The Art-Music Forum

Little-known music of all eras => Discussion of obscure composers => Topic started by: Gauk on May 30, 2019, 11:52:38 am

Title: Leonid Polovinkin (1894-1949)
Post by: Gauk on May 30, 2019, 11:52:38 am
I have been listening with interest to the 7th symphony of Leonid Polovinkin. Particularly notable is the slow movement, which is one long unfolding melody. There doesn't seem to be much internet biographical information about the composer, a contemporary of Prokofiev, but it seems he wrote nine (!) symphonies of which only #7 and #9 have been recorded. It seems he went through the typical stages for a composer of his generation - influence of Scriabin, then experimentalist in the 1920s, and then moving to a social realist phase in the Stalin era.

It seems to me to be very surprising he is not better known. His works apparently include an opera based on JM Synge's "Playboy of the Western World", which would be interesting to hear. He is not even mentioned in SD Krebs's study of Soviet composers, though he does get an article in the 1953 Groves.

Title: Re: Leonid Polovinkin (1894-1949)
Post by: Dundonnell on May 30, 2019, 04:36:47 pm
I don't know if you have been listening to the work online. The Northern Flowers cd has a good deal of information about the composer in its booklet notes.
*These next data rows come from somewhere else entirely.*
(** The theorem at a successful [GET]: the [success] entry, then the
    [finally] entry without a filter; the one filtered on [POST] is not
    called. *)
Lemma success_then_finally_by_method_witness :
  since filtered_finally_world
    (onFulfilled read_json resp_text status_2xx false
       (mkFrame GET "/users" None (QObject 0%nat)) ok_response
       filtered_finally_world)
  = [EvCallback 20
       [PText "[1, 2]";
        PReturn (requestReturn read_json
                   (mkFrame GET "/users" None (QObject 0%nat))
                   ok_response "[1, 2]")];
     EvCallback 21 [PRequest (view filtered_finally_world)]].
Proof.
  exact (proj1 (success_then_finally_by_method read_json resp_text status_2xx
                  false (mkFrame GET "/users" None (QObject 0%nat))
                  ok_response filtered_finally_world
                  eq_refl eq_refl)).
Defined.

(** C7, as stated, fails: on a successful [GET] a [finally] entry
    filtered on [POST] is not called. *)
Lemma finally_filtered_on_success : ¬ finally_unfiltered_on_success.
Proof.
  intros H.
  specialize (H read_json resp_text status_2xx false
                (mkFrame GET "/users" None (QObject 0%nat))
                ok_response filtered_finally_world eq_refl eq_refl
                (mkCallback 22 false (Some POST))).
  assert (Hin : mkCallback 22 false (Some POST)
                ∈ cb_finally (req_callback (request filtered_finally_world))).
  { right. left. }
  specialize (H Hin). vm_compute in H.
  apply elem_of_cons in H as [H|H]; [discriminate|].
  apply list_elem_of_singleton in H. discriminate.
Qed.

(** ** A veto of the [failed] hook on a rejected status *)

(** On the bad status path a veto of the [failed] hooks delivers an
    artifact without the response. *)
Lemma bad_status_veto_failures (JSON_parse : string → option Json)
    (handleResponse : Response → string) (responseCode : Z → bool)
    (runAll : bool) (f : Frame) (response : Response) (w : World) :
  responseCode (resp_status response) = false →
  vetoed (runHooks runAll (hooks_failed (cfg_hooks (req_config (request w))))
            [PStatus (resp_status response); PRequest (view w)]).2 →
  ∀ fp, fp ∈ failures (since w (onFulfilled JSON_parse handleResponse
                                  responseCode runAll f response w)) →
        fp = veto_params failed None.
Proof.
  intros Hcode Hveto fp. apply vetoed_runHooks in Hveto.
  unfold onFulfilled. rewrite Hcode. cbn [negb].
  rewrite (since_app _ _ _ (trace_handleBadResponse runAll _ w)).
  cbn [requestReturn rr_status]. rewrite Hveto.
  rewrite failures_app, failures_runHooks, failures_failure_route.
  cbn [app]. intros Hin. apply elem_of_cons in Hin as [->|Hin]; [reflexivity|].
  apply elem_of_replicate in Hin as [-> _]. reflexivity.
Qed.

(** The sibling veto after a response, the one of the [success] hooks,
    delivers the [RequestReturn] in the artifact. *)
Lemma success_veto_carries_response (JSON_parse : string → option Json)
    (handleResponse : Response → string) (responseCode : Z → bool)
    (runAll : bool) (f : Frame) (response : Response) (w : World) :
  responseCode (resp_status response) = true →
  vetoed (runHooks runAll (hooks_success (cfg_hooks (req_config (request w))))
            [PReturn (requestReturn JSON_parse f response
                                    (handleResponse response));
             PRequest (view w)]).2 →
  ∀ fp, fp ∈ failures (since w (onFulfilled JSON_parse handleResponse
                                  responseCode runAll f response w)) →
        fp = veto_params success
               (Some (requestReturn JSON_parse f response
                                    (handleResponse response))).
Proof.
  intros Hcode Hveto fp. apply vetoed_runHooks in Hveto.
  unfold onFulfilled. rewrite Hcode. cbn [negb].
  rewrite run_hooks_eq, Hveto. cbn [negb].
  erewrite since_app; [|rewrite trace_hookFailed, failure_route_emit;
                        cbn [emit trace]; rewrite <- app_assoc; reflexivity].
  rewrite failures_app, failures_runHooks, failures_failure_route.
  cbn [app]. intros Hin. apply elem_of_cons in Hin as [->|Hin]; [reflexivity|].
  apply elem_of_replicate in Hin as [-> _]. reflexivity.
Qed.

(** C1 (the code at the failing input). The status 404 is rejected by the
    response code predicate and the [failed] hook vetoes: the
    [FailedParams] handed to the [failed] handler and to the [failed]
    callback has [response = null], although the [RequestReturn] had
    been assembled. *)
Theorem bad_status_veto_drops_response :
  failures (since failed_veto_world
              (onFulfilled read_json resp_text status_2xx false
                 (mkFrame GET "/users" None (QObject 0%nat)) not_found
                 failed_veto_world))
  = [veto_params failed None; veto_params failed None]
  ∧ fp_response (veto_params failed None) = None
  ∧ fp_intercept (veto_params failed None) = true
  ∧ fp_hook (veto_params failed None) = Some failed.
Proof. repeat split. Qed.

(** ** The response body *)

(** C8. [parse] raises on no input: it is a total function that returns
    the decoded value when [JSON.parse] succeeds and the input string
    itself, unchanged, when [JSON.parse] throws. In particular the input
    ["not json"], which is no JSON text, yields the string ["not json"]. *)
Theorem parse_falls_back_to_text (JSON_parse : string → option Json)
    (data : string) :
  (∀ j, JSON_parse data = Some j → parse JSON_parse data = Decoded j)
  ∧ (JSON_parse data = None → parse JSON_parse data = Text data)
  ∧ (parse JSON_parse data = Text data
     ∨ ∃ j, JSON_parse data = Some j ∧ parse JSON_parse data = Decoded j)
  ∧ (JSON_parse "not json" = None →
     parse JSON_parse "not json" = Text "not json")
  ∧ read_json "not json" = None
  ∧ parse read_json "not json" = Text "not json".
Proof.
  unfold parse. split; [|split; [|split; [|split; [|split]]]].
  - intros j ->. reflexivity.
  - intros ->. reflexivity.
  - destruct (JSON_parse data) as [j|]; [right; eauto|left; reflexivity].
  - intros ->. reflexivity.
  - reflexivity.
  - reflexivity.
Qed.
I must say that I find the Symphony No.7 an extremely attractive piece but also very "old-fashioned" and not what one would necessarily expect of a wartime Soviet symphony. It would certainly not have scared Borodin, Tchaikovsky or Glazunov and yet at the same time there seems actually nothing particularly "Russian" about it. Polovinkin was certainly no Prokofiev! Enjoyable on its own terms-which is of course how it should be enjoyed!